(** [await AFSAPI.create(base, pin, timeout)]. *)
Definition await_create (base : string) (pin timeout : Z) : M Handle := λ σ,
  let (w, r) := AFSAPI_create base pin timeout (world σ) in
  ({| self := self σ; world := w;
      calls := calls σ ++ [EvCreate base pin timeout r] |}, r).

(** [await api.m(...)]. *)
Definition await_call (api : Handle) (m : method Value) : M Value := λ σ,
  let (w, r) := api_call api m (world σ) in
  ({| self := self σ; world := w; calls := calls σ ++ [EvCall api m r] |}, r).

(** [socket.gethostbyname(name)]. *)
Definition socket_gethostbyname (name : string) : M string := λ σ,
  let (w, r) := gethostbyname name (world σ) in
  ({| self := self σ; world := w; calls := calls σ |}, r).

(** [_run_coro] (lines 59-62), with [_ensure_loop]: the coroutine is
    handed to the service's event loop and the caller blocks on
    [fut.result()], which returns what the coroutine returned or raises
    what it raised. *)
Definition _run_coro {A} (coro : M A) : M A := coro.

(** [str(last_err)] in the f-string of line 130. *)
Definition str_of (last_err : option exception) : string :=
  match last_err with
  | None => "None"
  | Some e => exc_str e
  end.

(** The optional DNS check of lines 98-105; whatever it raises is
    dropped. *)
Definition dns_check (user_url : string) : M unit :=
  _ ← try_except (
    host ← (if PyStr.startswith "http" user_url
            then of_outcome (list_index (PyStr.split1 "://" user_url) 1)
            else mret user_url);
    host ← of_outcome (list_index (PyStr.split1 "/" host) 0);
    name ← of_outcome (list_index (PyStr.split ":" host) 0);
    socket_gethostbyname name);
  mret tt.

(** The coroutine [_create] of lines 114-117. *)
Definition _create (base : string) : M Handle :=
  s ← get_self;
  api ← await_create base (pin s) (timeout s);
  _ ← await_call api GetFriendlyName;
  mret api.

(** The loop of lines 112-125 over the candidates left; it returns
    [last_err].  Not recursing is the [break]. *)
Fixpoint connect_loop (candidates : list string)
    (last_err : option exception) : M (option exception) :=
  match candidates with
  | [] => mret last_err
  | base :: rest =>
      r ← try_except (
        api ← _run_coro (_create base);
        set_self (set__api (Some api));;
        set_self (set__connected true);;
        set_self (set_url_used (Some base)));
      match r with
      | Return _ => mret last_err
      | Raise e => connect_loop rest (Some e)
      end
  end.

(** [RadioService.connect] (lines 91-131). *)
Definition connect (user_url : string) (pin' timeout' : Z) : M unit :=
  if negb afsapi_imported
  then raise (RuntimeError
    "Dependency missing: install with `pip install afsapi` in your venv.")
  else
    set_self (set_pin pin');;
    set_self (set_timeout timeout');;
    dns_check user_url;;
    set_self (set__api None);;
    set_self (set__connected false);;
    set_self (set_url_used None);;
    candidates ← of_outcome (_normalize_candidates user_url);
    last_err ← connect_loop candidates None;
    s ← get_self;
    if negb (_connected s)
    then
      tried ← of_outcome (_normalize_candidates user_url);
      raise (RuntimeError
        ("Could not connect to the radio. " +:+ "Tried: "
         +:+ PyStr.join ", " tried +:+ ". Last error: " +:+ str_of last_err))
    else mret tt.

(** [RadioService.is_connected] (lines 133-134). *)
Definition is_connected : M bool :=
  s ← get_self;
  mret (_connected s && bool_decide (_api s ≠ None)).

(** [RadioService._require] (lines 137-139). *)
Definition _require : M unit :=
  c ← is_connected;
  if negb c then raise (RuntimeError "Not connected to a radio.")
  else mret tt.

(** [await self._api.m(...)] inside a coroutine [_c]: the attribute is
    read when the coroutine runs. *)
Definition await_self_api (m : method Value) : M Value :=
  s ← get_self;
  match _api s with
  | Some api => await_call api m
  | None => raise (AttributeError
      ("'NoneType' object has no attribute '" +:+ method_name m +:+ "'"))
  end.

(** The guarded wrappers (lines 141-184). *)
Definition get_friendly_name : M Value :=
  _require;; _run_coro (await_self_api GetFriendlyName).

Definition get_power : M Value :=
  _require;; v ← _run_coro (await_self_api GetPower); mret (py_bool v).

Definition set_power (on : bool) : M Value :=
  _require;; _run_coro (await_self_api (SetPower on)).

Definition get_volume : M Value :=
  _require;; v ← _run_coro (await_self_api GetVolume); of_outcome (py_int v).

Definition set_volume (value : Z) : M Value :=
  _require;; _run_coro (await_self_api (SetVolume value)).

Definition get_modes : M Value :=
  _require;; _run_coro (await_self_api GetModes).

Definition set_mode (mode : string) : M Value :=
  _require;; _run_coro (await_self_api (SetMode mode)).

Definition get_presets : M Value :=
  _require;; _run_coro (await_self_api GetPresets).

Definition recall_preset (preset : Value) : M Value :=
  _require;; _run_coro (await_self_api (RecallPreset preset)).

(** The wrapper that forwards to a given coroutine: the nine command
    operations as one family. *)
Definition command (m : method Value) : M Value :=
  match m with
  | GetFriendlyName => get_friendly_name
  | GetPower => get_power
  | SetPower on => set_power on
  | GetVolume => get_volume
  | SetVolume value => set_volume value
  | GetModes => get_modes
  | SetMode mode => set_mode mode
  | GetPresets => get_presets
  | RecallPreset preset => recall_preset preset
  end.

End service.

(** ** Sessions: the vocabulary of the specification *)

Section session.

Context `{External}.

(** Modelled from the spec: [RadioService] has no [disconnect] method and
    nothing in the source calls one.  The specification's [disconnect()]
    "unconditionally clears the session to the absent state"; the three
    assignments are those by which [connect] resets the session
    (lines 107-109). *)
Definition disconnect : M unit :=
  set_self (set__api None);;
  set_self (set__connected false);;
  set_self (set_url_used None).

(** One connection attempt as the library sees it: creation, then the
    probe. *)
Definition attempt (base : string) (pin' timeout' : Z) (w : World)
    : World * outcome Handle :=
  match AFSAPI_create base pin' timeout' w with
  | (w1, Return api) =>
      match api_call api GetFriendlyName w1 with
      | (w2, Return _) => (w2, Return api)
      | (w2, Raise e) => (w2, Raise e)
      end
  | (w1, Raise e) => (w1, Raise e)
  end.

(** Every candidate of the list fails in turn, starting in world [w]: the
    world reached and the errors raised, one per candidate. *)
Fixpoint all_fail (candidates : list string) (pin' timeout' : Z) (w : World)
    : option (World * list exception) :=
  match candidates with
  | [] => Some (w, [])
  | base :: rest =>
      match attempt base pin' timeout' w with
      | (w', Raise e) =>
          match all_fail rest pin' timeout' w' with
          | Some (w'', errs) => Some (w'', e :: errs)
          | None => None
          end
      | (_, Return _) => None
      end
  end.

(** The state in which the fallback loop starts: settings stored, DNS
    check done, session reset. *)
Definition reset_state (user_url : string) (pin' timeout' : Z) (σ : state)
    : state :=
  {| self := {| _api := None; _connected := false; url_used := None;
                pin := pin'; timeout := timeout' |};
     world := world (dns_check user_url σ).1;
     calls := calls σ |}.

(** [last_err] after a run of failures. *)
Definition last_error (init : option exception) (errs : list exception)
    : option exception :=
  foldl (λ _ e, Some e) init errs.

Definition is_create (ev : event) : bool :=
  match ev with
  | EvCreate _ _ _ _ => true
  | EvCall _ _ _ => false
  end.

(** The base URLs handed to [AFSAPI.create], in the order of the calls. *)
Definition created (log : list event) : list string :=
  omap (λ ev, match ev with
              | EvCreate base _ _ _ => Some base
              | EvCall _ _ _ => None
              end) log.

(** [api] is what the latest call of [AFSAPI.create] returned, for the
    base URL [url], and the probe that followed it succeeded. *)
Definition last_probed (url : string) (api : Handle) (log : list event) : Prop :=
  ∃ before after pin' timeout' name,
    log = before ++ EvCreate url pin' timeout' (Return api)
                 :: EvCall api GetFriendlyName (Return name) :: after
    ∧ Forall (λ ev, is_create ev = false) after.

(** The invariant of the session, as one case analysis. *)
Definition session_ok (σ : state) : Prop :=
  match _api (self σ), _connected (self σ), url_used (self σ) with
  | Some api, true, Some url => last_probed url api (calls σ)
  | None, false, None => True
  | _, _, _ => False
  end.

(** The public operations, and the state after a sequence of them from
    start-up. *)
Inductive operation : Type :=
| OpConnect (user_url : string) (pin' timeout' : Z)
| OpDisconnect
| OpIsConnected
| OpCommand (m : method Value).

Definition perform (o : operation) (σ : state) : state :=
  match o with
  | OpConnect user_url pin' timeout' => (connect user_url pin' timeout' σ).1
  | OpDisconnect => (disconnect σ).1
  | OpIsConnected => (is_connected σ).1
  | OpCommand m => (command m σ).1
  end.

Definition startup (w : World) : state :=
  {| self := __init__; world := w; calls := [] |}.

Definition run (ops : list operation) (σ : state) : state :=
  foldl (λ σ o, perform o σ) σ ops.

End session.

(** ** Two radios for concrete runs *)

(** A radio that accepts connections on its /fsapi root only and whose
    volume read-out times out; the world counts the calls it received. *)
Definition bench_radio : External := {|
  World := nat;
  Handle := string;
  Value := string;
  afsapi_imported := true;
  AFSAPI_create base _ _ n :=
    (S n, if String.eqb base "http://192.168.0.153:80/fsapi"
          then Return base
          else Raise (Exc "ConnectionError" "Connection refused"));
  api_call _ m n :=
    (S n, match m with
          | GetVolume => Raise (Exc "TimeoutError" "timed out")
          | _ => Return "Kitchen"
          end);
  gethostbyname name n := (n, Return name);
  py_bool v := v;
  py_int v := Return v;
|}.

(** A radio that is switched off: creation succeeds nowhere. *)
Definition dead_radio : External := {|
  World := nat;
  Handle := string;
  Value := string;
  afsapi_imported := true;
  AFSAPI_create base _ _ n :=
    (S n, Raise (Exc "ConnectionError" ("Cannot connect to " +:+ base)));
  api_call _ _ n := (S n, Raise (Exc "ConnectionError" "Connection lost"));
  gethostbyname name n := (n, Return name);
  py_bool v := v;
  py_int v := Return v;
|}.

Definition bench_start : @state bench_radio := @startup bench_radio 0%nat.
Definition dead_start : @state dead_radio := @startup dead_radio 0%nat.

(** The bench radio after a successful [connect]. *)
Definition bench_connected : @state bench_radio :=
  (@connect bench_radio "192.168.0.153" 1234 2 bench_start).1.

(** ** Further vocabulary for the service *)

Section session_more.

Context `{External}.

(** A call that [connect] makes: a creation with the settings it was
    given, or the probe. *)
Definition connect_call (pin' timeout' : Z) (ev : event) : bool :=
  match ev with
  | EvCreate _ p t _ => (p =? pin') && (t =? timeout')
  | EvCall _ GetFriendlyName _ => true
  | EvCall _ _ _ => false
  end.

(** What a wrapper makes of the value the library returned: [bool(...)] in
    [get_power] (line 149), [int(...)] in [get_volume] (line 159), the
    value itself in the others. *)
Definition wrapper_result (m : method Value) (v : Value) : outcome Value :=
  match m with
  | GetPower => Return (py_bool v)
  | GetVolume => py_int v
  | _ => Return v
  end.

EXERCISE DIRECTIONS
In the listing above, find each line where "EvCreate" occurs and copy it.

TASK RESPONSE
      calls := calls σ ++ [EvCreate base pin timeout r] |}, r).
  | EvCreate _ _ _ _ => true
              | EvCreate base _ _ _ => Some base
    log = before ++ EvCreate url pin' timeout' (Return api)
  | EvCreate _ p t _ => (p =? pin') && (t =? timeout')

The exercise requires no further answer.